» **WHAT TO DO**: Locate the string "Record" throughout the material and copy every line in which it occurs.

<<<<

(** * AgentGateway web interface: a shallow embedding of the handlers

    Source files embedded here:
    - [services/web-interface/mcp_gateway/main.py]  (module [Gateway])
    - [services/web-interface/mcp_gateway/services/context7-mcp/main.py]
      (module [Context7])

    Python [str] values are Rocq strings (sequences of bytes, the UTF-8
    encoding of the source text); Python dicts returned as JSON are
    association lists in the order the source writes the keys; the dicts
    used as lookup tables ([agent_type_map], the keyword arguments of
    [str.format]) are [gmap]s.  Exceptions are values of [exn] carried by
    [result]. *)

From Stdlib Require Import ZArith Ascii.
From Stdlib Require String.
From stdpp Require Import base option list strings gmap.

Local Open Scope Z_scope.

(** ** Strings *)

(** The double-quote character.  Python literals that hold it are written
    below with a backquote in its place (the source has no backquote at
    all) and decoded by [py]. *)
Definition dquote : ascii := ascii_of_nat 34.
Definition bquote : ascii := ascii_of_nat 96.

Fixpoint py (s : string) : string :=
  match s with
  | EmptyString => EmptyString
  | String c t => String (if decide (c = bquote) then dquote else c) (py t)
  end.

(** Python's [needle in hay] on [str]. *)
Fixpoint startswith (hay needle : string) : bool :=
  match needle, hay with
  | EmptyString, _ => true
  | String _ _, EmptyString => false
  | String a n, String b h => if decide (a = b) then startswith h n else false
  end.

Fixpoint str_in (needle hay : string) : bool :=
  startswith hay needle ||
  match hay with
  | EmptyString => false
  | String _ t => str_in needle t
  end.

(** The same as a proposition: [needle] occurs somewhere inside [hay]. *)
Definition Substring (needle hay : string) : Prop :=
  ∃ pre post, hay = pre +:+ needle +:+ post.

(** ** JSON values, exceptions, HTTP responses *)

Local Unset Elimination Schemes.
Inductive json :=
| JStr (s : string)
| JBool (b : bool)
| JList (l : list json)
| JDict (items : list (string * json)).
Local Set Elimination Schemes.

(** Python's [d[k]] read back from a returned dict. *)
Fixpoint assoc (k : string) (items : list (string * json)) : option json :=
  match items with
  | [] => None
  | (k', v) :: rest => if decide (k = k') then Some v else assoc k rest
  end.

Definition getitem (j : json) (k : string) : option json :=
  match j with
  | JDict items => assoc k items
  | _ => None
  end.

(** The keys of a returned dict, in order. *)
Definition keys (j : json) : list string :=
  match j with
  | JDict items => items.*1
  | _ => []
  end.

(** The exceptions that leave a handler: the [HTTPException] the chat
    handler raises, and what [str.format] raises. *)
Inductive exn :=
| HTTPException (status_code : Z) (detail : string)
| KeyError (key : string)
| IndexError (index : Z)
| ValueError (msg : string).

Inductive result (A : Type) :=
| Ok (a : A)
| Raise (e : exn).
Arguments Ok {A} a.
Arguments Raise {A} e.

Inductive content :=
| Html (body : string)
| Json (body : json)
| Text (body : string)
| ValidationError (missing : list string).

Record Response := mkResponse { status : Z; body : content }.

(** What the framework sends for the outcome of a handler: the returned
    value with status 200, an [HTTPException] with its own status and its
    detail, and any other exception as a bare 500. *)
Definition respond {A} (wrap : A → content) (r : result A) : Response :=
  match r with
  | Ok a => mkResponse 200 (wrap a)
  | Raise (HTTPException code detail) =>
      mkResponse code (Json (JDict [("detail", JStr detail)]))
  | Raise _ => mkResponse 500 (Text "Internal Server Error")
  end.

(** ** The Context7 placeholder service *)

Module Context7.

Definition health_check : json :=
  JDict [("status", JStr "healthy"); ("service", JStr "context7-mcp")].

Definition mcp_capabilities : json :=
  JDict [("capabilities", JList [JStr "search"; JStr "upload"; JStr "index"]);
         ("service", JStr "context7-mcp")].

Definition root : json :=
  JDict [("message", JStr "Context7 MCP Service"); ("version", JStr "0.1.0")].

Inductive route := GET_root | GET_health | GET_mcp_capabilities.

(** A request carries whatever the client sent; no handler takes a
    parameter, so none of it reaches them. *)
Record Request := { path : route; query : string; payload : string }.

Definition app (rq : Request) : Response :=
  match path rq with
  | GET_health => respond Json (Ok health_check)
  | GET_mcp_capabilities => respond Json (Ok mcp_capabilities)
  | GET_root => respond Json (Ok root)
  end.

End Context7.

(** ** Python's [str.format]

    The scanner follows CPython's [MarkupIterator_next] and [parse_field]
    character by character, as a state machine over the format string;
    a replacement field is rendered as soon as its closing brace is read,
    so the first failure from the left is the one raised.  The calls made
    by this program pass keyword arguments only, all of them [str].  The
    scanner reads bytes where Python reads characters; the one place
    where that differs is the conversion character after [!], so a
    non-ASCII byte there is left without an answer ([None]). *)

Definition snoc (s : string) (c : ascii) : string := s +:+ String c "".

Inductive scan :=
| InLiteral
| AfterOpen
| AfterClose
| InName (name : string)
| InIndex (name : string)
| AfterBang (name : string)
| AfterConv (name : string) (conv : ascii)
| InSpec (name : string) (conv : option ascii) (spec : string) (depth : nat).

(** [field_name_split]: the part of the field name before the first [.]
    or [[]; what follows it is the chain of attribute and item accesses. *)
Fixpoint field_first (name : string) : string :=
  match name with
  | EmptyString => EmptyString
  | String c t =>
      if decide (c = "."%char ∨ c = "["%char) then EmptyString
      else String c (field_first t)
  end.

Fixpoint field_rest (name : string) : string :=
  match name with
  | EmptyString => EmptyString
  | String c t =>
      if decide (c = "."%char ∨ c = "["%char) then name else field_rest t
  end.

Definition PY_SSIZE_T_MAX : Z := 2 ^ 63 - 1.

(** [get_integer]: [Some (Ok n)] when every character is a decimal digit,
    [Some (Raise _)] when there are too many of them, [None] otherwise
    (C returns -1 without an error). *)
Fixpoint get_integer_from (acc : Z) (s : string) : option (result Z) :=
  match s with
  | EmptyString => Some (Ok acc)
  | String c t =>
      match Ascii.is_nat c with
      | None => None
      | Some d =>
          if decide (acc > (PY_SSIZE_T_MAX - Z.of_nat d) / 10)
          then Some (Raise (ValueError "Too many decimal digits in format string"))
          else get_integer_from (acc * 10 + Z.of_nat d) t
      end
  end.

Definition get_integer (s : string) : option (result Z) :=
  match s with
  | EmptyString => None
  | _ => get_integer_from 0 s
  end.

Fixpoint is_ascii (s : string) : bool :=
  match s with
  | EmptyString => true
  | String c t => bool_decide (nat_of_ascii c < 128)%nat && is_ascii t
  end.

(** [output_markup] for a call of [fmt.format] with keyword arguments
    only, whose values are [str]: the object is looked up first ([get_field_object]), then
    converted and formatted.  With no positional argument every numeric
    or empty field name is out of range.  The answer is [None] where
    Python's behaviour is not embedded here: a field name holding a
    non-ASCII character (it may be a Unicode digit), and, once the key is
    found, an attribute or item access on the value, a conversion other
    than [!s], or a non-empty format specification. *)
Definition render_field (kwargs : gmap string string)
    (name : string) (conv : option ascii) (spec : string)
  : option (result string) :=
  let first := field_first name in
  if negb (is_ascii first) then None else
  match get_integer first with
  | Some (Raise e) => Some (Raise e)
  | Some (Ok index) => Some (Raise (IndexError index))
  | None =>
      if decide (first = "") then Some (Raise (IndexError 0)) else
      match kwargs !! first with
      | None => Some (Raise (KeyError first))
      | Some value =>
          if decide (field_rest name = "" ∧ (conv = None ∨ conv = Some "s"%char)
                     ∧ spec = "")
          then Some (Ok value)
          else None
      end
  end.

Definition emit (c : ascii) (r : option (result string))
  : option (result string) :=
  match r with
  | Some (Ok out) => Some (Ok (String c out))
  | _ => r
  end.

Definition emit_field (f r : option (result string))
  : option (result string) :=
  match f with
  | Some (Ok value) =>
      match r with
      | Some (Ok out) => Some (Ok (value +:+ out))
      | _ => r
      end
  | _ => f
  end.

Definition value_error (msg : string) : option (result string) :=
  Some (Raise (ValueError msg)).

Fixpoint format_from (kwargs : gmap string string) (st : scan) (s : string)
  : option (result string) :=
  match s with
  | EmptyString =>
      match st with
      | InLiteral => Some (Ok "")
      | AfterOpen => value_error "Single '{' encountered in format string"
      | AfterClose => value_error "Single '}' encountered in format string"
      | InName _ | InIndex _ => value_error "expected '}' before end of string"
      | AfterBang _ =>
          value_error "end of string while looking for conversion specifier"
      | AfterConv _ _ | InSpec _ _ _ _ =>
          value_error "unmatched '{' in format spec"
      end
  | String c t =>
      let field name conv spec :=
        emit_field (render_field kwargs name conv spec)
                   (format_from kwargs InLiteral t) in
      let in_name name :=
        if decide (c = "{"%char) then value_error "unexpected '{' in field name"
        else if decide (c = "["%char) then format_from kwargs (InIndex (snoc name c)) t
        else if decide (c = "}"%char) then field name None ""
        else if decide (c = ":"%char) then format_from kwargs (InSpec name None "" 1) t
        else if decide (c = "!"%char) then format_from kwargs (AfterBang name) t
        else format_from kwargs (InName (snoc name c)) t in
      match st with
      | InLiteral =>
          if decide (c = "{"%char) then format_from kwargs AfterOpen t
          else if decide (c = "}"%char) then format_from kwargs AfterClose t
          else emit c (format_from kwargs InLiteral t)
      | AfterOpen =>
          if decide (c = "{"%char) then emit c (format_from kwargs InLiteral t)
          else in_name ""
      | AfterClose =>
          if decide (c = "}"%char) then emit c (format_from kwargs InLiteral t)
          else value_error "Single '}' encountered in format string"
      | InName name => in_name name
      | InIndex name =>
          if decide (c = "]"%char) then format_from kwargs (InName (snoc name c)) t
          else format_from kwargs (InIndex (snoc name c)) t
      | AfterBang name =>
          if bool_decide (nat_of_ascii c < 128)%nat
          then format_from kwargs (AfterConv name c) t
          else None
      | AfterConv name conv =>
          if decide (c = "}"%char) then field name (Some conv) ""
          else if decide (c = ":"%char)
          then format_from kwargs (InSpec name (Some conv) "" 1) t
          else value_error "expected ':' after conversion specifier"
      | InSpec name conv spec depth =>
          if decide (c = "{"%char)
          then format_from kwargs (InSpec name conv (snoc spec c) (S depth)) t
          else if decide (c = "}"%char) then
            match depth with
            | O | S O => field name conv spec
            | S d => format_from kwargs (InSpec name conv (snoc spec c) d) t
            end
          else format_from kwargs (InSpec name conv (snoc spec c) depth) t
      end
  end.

>>>>

» **REPLY TO THE EXERCISE**:
Record Response := mkResponse { status : Z; body : content }.
Record Request := { path : route; query : string; payload : string }.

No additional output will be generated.